Home Attualità Bacoli: scontro frontale tra auto e moto, morto il centauro quarantottenne

Bacoli: scontro frontale tra auto e moto, morto il centauro quarantottenne

432
Tempo di lettura: 2 minuti
Bacoli: sconto frontale tra auto e moto, morto il centauro quarantottenne

Bacoli: tragico incidente stradale nella serata di ieri; un uomo di 48 anni  è morto, in sella al suo scooter, in seguito ad uno scontro frontale con una Fiat Panda. 

Un centauro di quarantotto anni è deceduto, ieri sera, in seguito ad un drammatico incidente stradale avvenuto a Bacoli, nel napoletano, in via Cuma.  Il motociclista si è schiantato contro un’auto fiat Panda, proveniente in senso opposto. Sul luogo della tragedia sono intervenuti i carabinieri del Nucleo Operativo e Radiomobile della città di Pozzuoli.
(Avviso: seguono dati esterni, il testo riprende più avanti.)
(* ===== verification/Evolution.v ===== *)
(** How the tables evolve under the transactions of the claim protocol: what
    every handler only adds to, and what it leaves alone.

    [preserves R m] says that a transaction [m], when it commits, relates the
    tables before and after by [R]; it is proved for the statements the
    handlers are made of and composed along [bind]. *)
From stdpp Require Import relations.
From S2P Require Import Prelude Dates Json Jobs JobFields RenewalCapacity Signing JobSigning.
From S2P Require Import JobRequest Eligibility AlertPolicy Dispatch Approvals Ingest Claim Reaper.
Open Scope Z_scope.

Section preserves.
Context {ot : Others}.

Definition preserves (R : relation db) {A} (m : tx A) : Prop := ∀ d d' a, m d = Ok (d', a) → R d d'.

(** A relation that does not look at the jobs, the other services' tables and
    the logs, but for additions to them. *)
Class Loose (R : relation db) := {
  loose_order :: PreOrder R;
  loose_jobs d m : R d (set_jobs m d);
  loose_others d w : R d (set_others w d);
  loose_log d l : R d (add_log l d);
  loose_failure d l : R d (add_failure l d);
  loose_decision d l : R d (add_decision l d) }.

Section loose.
Context (R : relation db) `{!Loose R}.
Lemma preserves_refl {A} (m : tx A) : (∀ d d' a, m d = Ok (d', a) → d' = d) → preserves R m.
Proof. intros H d d' a Hm. rewrite (H _ _ _ Hm). reflexivity. Qed.
Lemma preserves_ret {A} (a : A) : preserves R (mret a).
Proof. apply preserves_refl. by intros d d' x [= <- <-]. Qed.
Lemma preserves_fail {A} err : preserves R (@fail ot A err).
Proof. done. Qed.
Lemma preserves_bind {A B} (m : tx A) (f : A → tx B) : preserves R m → (∀ a, preserves R (f a)) →
  preserves R (m ≫= f).
Proof.
  intros Hm Hf d d' b (d1 & a & H1 & H2)%tx_bind_ok. etrans; [by eapply Hm|by eapply Hf].
Qed.
Lemma preserves_check b err : preserves R (check b err).
Proof. apply preserves_refl. intros d d' u. unfold check. destruct b; [|done]. by intros [= <- <-]. Qed.
Lemma preserves_read {A} (f : db → A) : preserves R (read f).
Proof. apply preserves_refl. by intros d d' a [= <- <-]. Qed.
Lemma preserves_select jobId ws : preserves R (select_job jobId ws).
Proof. apply preserves_refl. intros d d' j. unfold select_job. repeat case_match; try done. by intros [= <- <-]. Qed.
Lemma preserves_service {A} (f : W → result string (W * A)) : preserves R (service f).
Proof.
  intros d d' a. unfold service. destruct (f _) as [[w x]|]; [|done]. intros [= <- <-]. apply loose_others.
Qed.
Lemma preserves_service_ f : preserves R (service_ f).
Proof. apply preserves_service. Qed.
Lemma preserves_log l : preserves R (modify (add_log l)).
Proof. intros d d' a [= <- <-]. apply loose_log. Qed.
Lemma preserves_failure l : preserves R (modify (add_failure l)).
Proof. intros d d' a [= <- <-]. apply loose_failure. Qed.
Lemma preserves_decision l : preserves R (modify (add_decision l)).
Proof. intros d d' a [= <- <-]. apply loose_decision. Qed.
Lemma preserves_update id f : preserves R (update_job id f).
Proof.
  intros d d' a. unfold update_job. destruct (jobs d !! id); [|done]. case_match; [done|]. intros [= <- <-].
  apply loose_jobs.
Qed.
Lemma preserves_if {A} (b : bool) (m1 m2 : tx A) : preserves R m1 → preserves R m2 → preserves R (if b then m1 else m2).
Proof. by destruct b. Qed.
Lemma preserves_each {A} (f : A → tx unit) l : (∀ x, preserves R (f x)) → preserves R (each f l).
Proof. intros Hf. induction l as [|x l IH]; cbn; [apply preserves_ret|]. apply preserves_bind; auto. Qed.
(** A statement that reads the tables. *)
Lemma preserves_read_then {A} (f : db → tx A) : (∀ d, preserves R (f d)) → preserves R (λ d, f d d).
Proof. intros H d d' a Hm. by eapply (H d). Qed.
Lemma preserves_after {A} (g : db → db) (m : tx A) : (∀ d, R d (g d)) → preserves R m → preserves R (λ d, m (g d)).
Proof. intros Hg Hm d d' a H. etrans; [apply Hg|by eapply Hm]. Qed.
End loose.
End preserves.

Create HintDb preserves.
#[export] Hint Resolve preserves_ret preserves_fail preserves_check preserves_read preserves_select
  preserves_service preserves_service_ preserves_log preserves_failure preserves_decision preserves_update
  : preserves.
#[export] Hint Extern 0 (Loose _) => apply _ : preserves.
Ltac preserves_tac := repeat first
  [ progress intros | solve [eauto with preserves] | progress cbv zeta | apply preserves_bind
  | apply preserves_if | apply preserves_each
  | match goal with |- preserves _ (match ?x with _ => _ end) => destruct x end ].

(** * Every handler, from its statements *)

Section handlers.
Context {sv : Services} {ot : Others} {cr : Crypto} (R : relation db) `{!Loose R}.
Hypothesis (Hseq : ∀ id envelope, preserves R (enforceAgentSequence id envelope))
  (Halert : ∀ j s code o, preserves R (alert j s code o))
  (Hconsume : ∀ k c id n, preserves R (consume k c id n))
  (Hextend : ∀ k e c id, preserves R (extend_nonce k e c id))
  (Hsign : ∀ k e c rnd v fs, preserves R (sign k e c rnd v fs))
  (Htouch : ∀ now id actions dns, preserves R (touch_agent now id actions dns)).
Hint Resolve Hseq Halert Hconsume Hextend Hsign Htouch : preserves.

Lemma renew_preserves k e c jobId claimId envelope : preserves R (renewJobLease k e c jobId claimId envelope).
Proof. unfold renewJobLease. preserves_tac. Qed.
Lemma apply_preserves k c j s body : preserves R (apply_result k c j s body).
Proof. unfold apply_result, accept_receipts, settle_trust. preserves_tac. Qed.
Lemma record_preserves c j s body : preserves R (record_reports c j s body).
Proof. unfold record_reports. preserves_tac. Qed.
Lemma ingest_preserves k c envelope body : preserves R (ingestResult k c envelope body).
Proof. unfold ingestResult. pose proof apply_preserves. pose proof record_preserves. preserves_tac. Qed.
Lemma revalidate_preserves k j : preserves R (revalidate_trust k j).
Proof.
  intros d d' a. unfold revalidate_trust. destruct (isTrustAnchorOperation _); [|intros [= <- <-]; reflexivity].
  destruct (revalidateTrustJob _ _) as [w [trust|reason]]; [intros [= <- <-]; apply loose_others|].
  intros H. etrans; [apply (loose_others (R := R) d w)|]. revert H.
  assert (∀ m : tx (option (jsval * jsval)), preserves R m → m (set_others w d) = Ok (d', a) →
    R (set_others w d) d') as Hm by (intros m Hm; apply Hm). apply Hm. preserves_tac.
Qed.
Lemma admit_preserves k e c a j : preserves R (admit_candidate k e c a j).
Proof.
  intros d. unfold admit_candidate. cbv zeta.
  assert (∀ m : tx (option (option public_certificate * (jsval * jsval))), preserves R m →
    ∀ d' x, m d = Ok (d', x) → R d d') as Hm by (intros m Hm d' x; apply Hm).
  intros d' x. repeat (match goal with |- (if ?b then _ else _) = _ → _ => destruct b end;
    [intros [= <- <-]; reflexivity|]).
  destruct (if is_material j then _ else _) as [[]|code]; [|case_match; [intros [= <- <-]; reflexivity|done]].
  apply Hm. pose proof revalidate_preserves. unfold invalidateApprovalForClaim. preserves_tac.
  intros d1 d2 y. destruct (resolveDeployPublicCertificate _ _) as [pc|err]; [intros [= <- <-]; reflexivity|].
  destruct err; try done. match goal with |- ?m d1 = _ → _ => assert (preserves R m) as Hp by preserves_tac end.
  apply Hp.
Qed.
Lemma dispatch_preserves k e c cid rnd v j needs : preserves R (dispatch_candidate k e c cid rnd v j needs).
Proof. unfold dispatch_candidate. preserves_tac. Qed.
Lemma rows_preserves k e c a v fresh rows : preserves R (claim_rows k e c a v fresh rows).
Proof.
  induction rows as [|j rows IH]; cbn [claim_rows]; [by apply preserves_ret|].
  pose proof admit_preserves. pose proof dispatch_preserves. preserves_tac.
Qed.
Lemma claim_preserves k e busy fresh c envelope body : preserves R (claimJobs k e busy fresh c envelope body).
Proof. unfold claimJobs. pose proof rows_preserves. preserves_tac. Qed.
Lemma reap_row_preserves now off grace j : preserves R (reap_row now off grace j).
Proof.
  intros d d' x. unfold reap_row. cbv zeta. destruct (agent_alive _ _ _ _ && _); [intros [= <- <-]; reflexivity|].
  match goal with |- ?m d = _ → _ => assert (preserves R m) as Hp end; [|apply Hp].
  unfold end_job. preserves_tac.
Qed.
Lemma reap_preserves k busy n off grace : preserves R (reapExpiredLeases k busy n off grace).
Proof.
  unfold reapExpiredLeases. preserves_tac.
  match goal with |- preserves R (reap_rows _ _ _ ?rows) => generalize rows end.
  intros rows. pose proof reap_row_preserves. induction rows; cbn [reap_rows]; preserves_tac.
Qed.
Lemma fence_preserves k a reason : preserves R (fenceAgentInFlightWork k a reason).
Proof. unfold fenceAgentInFlightWork. cbv zeta. preserves_tac. Qed.
End handlers.

(** * What only grows *)

Section grows.
Context {sv : Services} {ot : Others} {cr : Crypto}.

(** The signing keys stay, an agent's last sequence never goes back, and the
    logs and the outbox are append-only. *)
Record evolves (d d' : db) : Prop := {
  ev_keys : keys (signing d') = keys (signing d);
  ev_sequence id a : agents d !! id = Some a → ∃ a', agents d' !! id = Some a' ∧ last_sequence a <= last_sequence a';
  ev_outbox : outbox d `prefix_of` outbox d';
  ev_log : job_log d `prefix_of` job_log d';
  ev_failures : failures d `prefix_of` failures d';
  ev_decisions : decisions d `prefix_of` decisions d' }.
Lemma same_agents (d d' : db) : agents d' = agents d → ∀ id a, agents d !! id = Some a →
  ∃ a', agents d' !! id = Some a' ∧ last_sequence a <= last_sequence a'.
Proof. intros ->. eauto with lia. Qed.
Lemma raised_agents (d d' : db) i a0 a1 : agents d !! i = Some a0 → agents d' = <[i := a1]> (agents d) →
  last_sequence a0 <= last_sequence a1 → ∀ id a, agents d !! id = Some a →
  ∃ a', agents d' !! id = Some a' ∧ last_sequence a <= last_sequence a'.
Proof.
  intros H0 -> Hle id a Ha. destruct (decide (i = id)) as [->|Hne].
  - rewrite lookup_insert_eq. exists a1. split; [done|]. congruence.
  - rewrite lookup_insert_ne by done. eauto with lia.
Qed.
#[global] Instance evolves_loose : Loose evolves.
Proof.
  split; [split|..].
  - intros d. by split; [|apply same_agents|..].
  - intros d1 d2 d3 [H1 H2 H3 H4 H5 H6] [G1 G2 G3 G4 G5 G6].
    split; [congruence| |by etrans..]. intros id a (a2 & Ha2 & Hle)%H2. apply G2 in Ha2 as (a3 & Ha3 & Hle').
    exists a3. split; [done|lia].
  - intros d m. by split; [|apply same_agents|..].
  - intros d w. by split; [|apply same_agents|..].
  - intros d l. split; [done|by apply same_agents|done|by eexists|done..].
  - intros d l. split; [done|by apply same_agents|done..|by eexists|done].
  - intros d l. split; [done|by apply same_agents|done..|by eexists].
Qed.

Lemma sequence_evolves id envelope : preserves evolves (enforceAgentSequence id envelope).
Proof.
  intros d d' u. unfold enforceAgentSequence. destruct (envelopeSequence envelope) as [n|].
  - destruct (agents d !! id) as [a|] eqn:Ha; [|done]. destruct (last_sequence a <? n) eqn:E; [|done].
    intros [= <- <-]. split; try done. eapply raised_agents; [done..|]. cbn. lia.
  - cbv zeta. case_match; [done|]. intros [= <- <-]. reflexivity.
Qed.
Lemma enqueue_prefix valid ev l l' : enqueueOutboxEvent valid ev l = Some l' → l `prefix_of` l'.
Proof.
  unfold enqueueOutboxEvent. case_match; [done|]. intros [= <-]. destruct (existsb _ l); [done|by eexists].
Qed.
Lemma record_event_evolves ev : preserves evolves (record_event ev).
Proof.
  intros d d' u. unfold record_event. destruct (enqueueOutboxEvent _ _ _) as [l|] eqn:E; [|done].
  intros [= <- <-]. apply enqueue_prefix in E. by split; [|apply same_agents|..].
Qed.
Lemma alert_evolves j s code o : preserves evolves (alert j s code o).
Proof.
  unfold alert. cbv zeta. apply preserves_if; [apply record_event_evolves|]. apply preserves_ret, _.
Qed.
Lemma signing_evolves d s : keys s = keys (signing d) → evolves d (set_signing s d).
Proof. intros H. by split; [|apply same_agents|..]. Qed.
Lemma consume_keys now n id ws ag s : keys (consumeNonce now n id ws ag s).1 = keys s.
Proof. unfold consumeNonce. repeat case_match; done. Qed.
Lemma extend_keys now id ws ag ttl s : keys (extendJobNonceExpiry now id ws ag ttl s).1 = keys s.
Proof. unfold extendJobNonceExpiry. repeat case_match; done. Qed.
Lemma consume_evolves k c id n : preserves evolves (consume k c id n).
Proof.
  intros d d' o. unfold consume. destruct (consumeNonce _ _ _ _ _ _) as [s x] eqn:E. intros [= <- <-].
  apply signing_evolves. change s with (s, x).1. rewrite <- E. apply consume_keys.
Qed.
Lemma extend_evolves k e c id : preserves evolves (extend_nonce k e c id).
Proof.
  intros d d' o. unfold extend_nonce. destruct (extendJobNonceExpiry _ _ _ _ _ _) as [s x] eqn:E. intros [= <- <-].
  apply signing_evolves. change s with (s, x).1. rewrite <- E. apply extend_keys.
Qed.
(** Signing enters one nonce. *)
Lemma sign_ok k e c rnd v fs d d' wire : sign k e c rnd v fs d = Ok (d', wire) →
  ∃ jobId nonce, assoc_get "jobId" fs = Some (Str jobId) ∧ generateNonce looksLikeKeyMaterial 16 rnd = Ok nonce ∧
    d' = set_signing (set_nonces (nonces (signing d) ++ [mkNonceRow nonce jobId (c_workspaceId c) (Some (c_id c))
           (app_now k + dispatchNonceTtlSeconds e * 1000) None]) (signing d)) d.
Proof.
  unfold sign. destruct (signJobForDispatch _ _ _ _ _ _ _ _ _ _ _ _ _) as [s [w|]] eqn:E; [|done].
  intros [= <- <-]. apply sign_cases in E as (jobId & kid & pk & nonce & can & Hj & _ & _ & Hn & _ & _ & _ & -> & _).
  by exists jobId, nonce.
Qed.
Lemma sign_evolves k e c rnd v fs : preserves evolves (sign k e c rnd v fs).
Proof. intros d d' x (jobId & nonce & _ & _ & ->)%sign_ok. by apply signing_evolves. Qed.
Lemma touch_evolves now id actions dns : preserves evolves (touch_agent now id actions dns).
Proof.
  intros d d' u [= <- <-]. split; try done. intros i a Ha. cbn. rewrite lookup_alter. case_decide as Hid.
  - subst i. rewrite Ha. cbn. eexists. split; [done|]. unfold seen_row. by case_bool_decide.
  - rewrite Ha. eauto with lia.
Qed.
End grows.
#[export] Hint Resolve sequence_evolves record_event_evolves alert_evolves consume_evolves extend_evolves sign_evolves touch_evolves
  : preserves.

Section evolution.
Context {sv : Services} {ot : Others} {cr : Crypto}.
Lemma renew_evolves k e c jobId claimId envelope : preserves evolves (renewJobLease k e c jobId claimId envelope).
Proof. apply renew_preserves; auto with preserves. Qed.
Lemma apply_evolves k c j s body : preserves evolves (apply_result k c j s body).
Proof. apply apply_preserves; auto with preserves. Qed.
Lemma record_evolves c j s body : preserves evolves (record_reports c j s body).
Proof. apply record_preserves; auto with preserves. Qed.
Lemma ingest_evolves k c envelope body : preserves evolves (ingestResult k c envelope body).
Proof. apply ingest_preserves; auto with preserves. Qed.
Lemma rows_evolves k e c a v fresh rows : preserves evolves (claim_rows k e c a v fresh rows).
Proof. apply rows_preserves; auto with preserves. Qed.
Lemma claim_evolves k e busy fresh c envelope body : preserves evolves (claimJobs k e busy fresh c envelope body).
Proof. apply claim_preserves; auto with preserves. Qed.
Lemma reap_evolves k busy n off grace : preserves evolves (reapExpiredLeases k busy n off grace).
Proof. apply reap_preserves; auto with preserves. Qed.
Lemma fence_evolves k a reason : preserves evolves (fenceAgentInFlightWork k a reason).
Proof. apply fence_preserves; auto with preserves. Qed.
End evolution.
#[export] Hint Resolve renew_evolves apply_evolves record_evolves ingest_evolves rows_evolves claim_evolves reap_evolves
  fence_evolves : preserves.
Questi ultimi, con i sanitari del 118, giunti sul posto, hanno accertato che la vittima, residente a Villaricca, in provincia di Napoli, alla guida della sua moto, per cause ancora in via di definizione, ha perso il controllo del mezzo ed è andato a sbattere contro una Panda, che sopraggiungeva nell’altro senso di marcia, alla cui guida vi era un giovane di diciannove anni, residente a Bacoli.

Purtroppo, per il centauro non c’è stato nulla da fare, in quanto la morte, dato il violento impatto, è avvenuta quasi istantaneamente, mentre il conducente della fiat Panda è stato trasportato al vicino Ospedale Santa Maria delle Grazie di Pozzuoli per le cure del caso. Al diciannovenne, i medici hanno riscontrato varie e lievi contusioni di scarsa entità, guaribili in appena sei, o sette giorni.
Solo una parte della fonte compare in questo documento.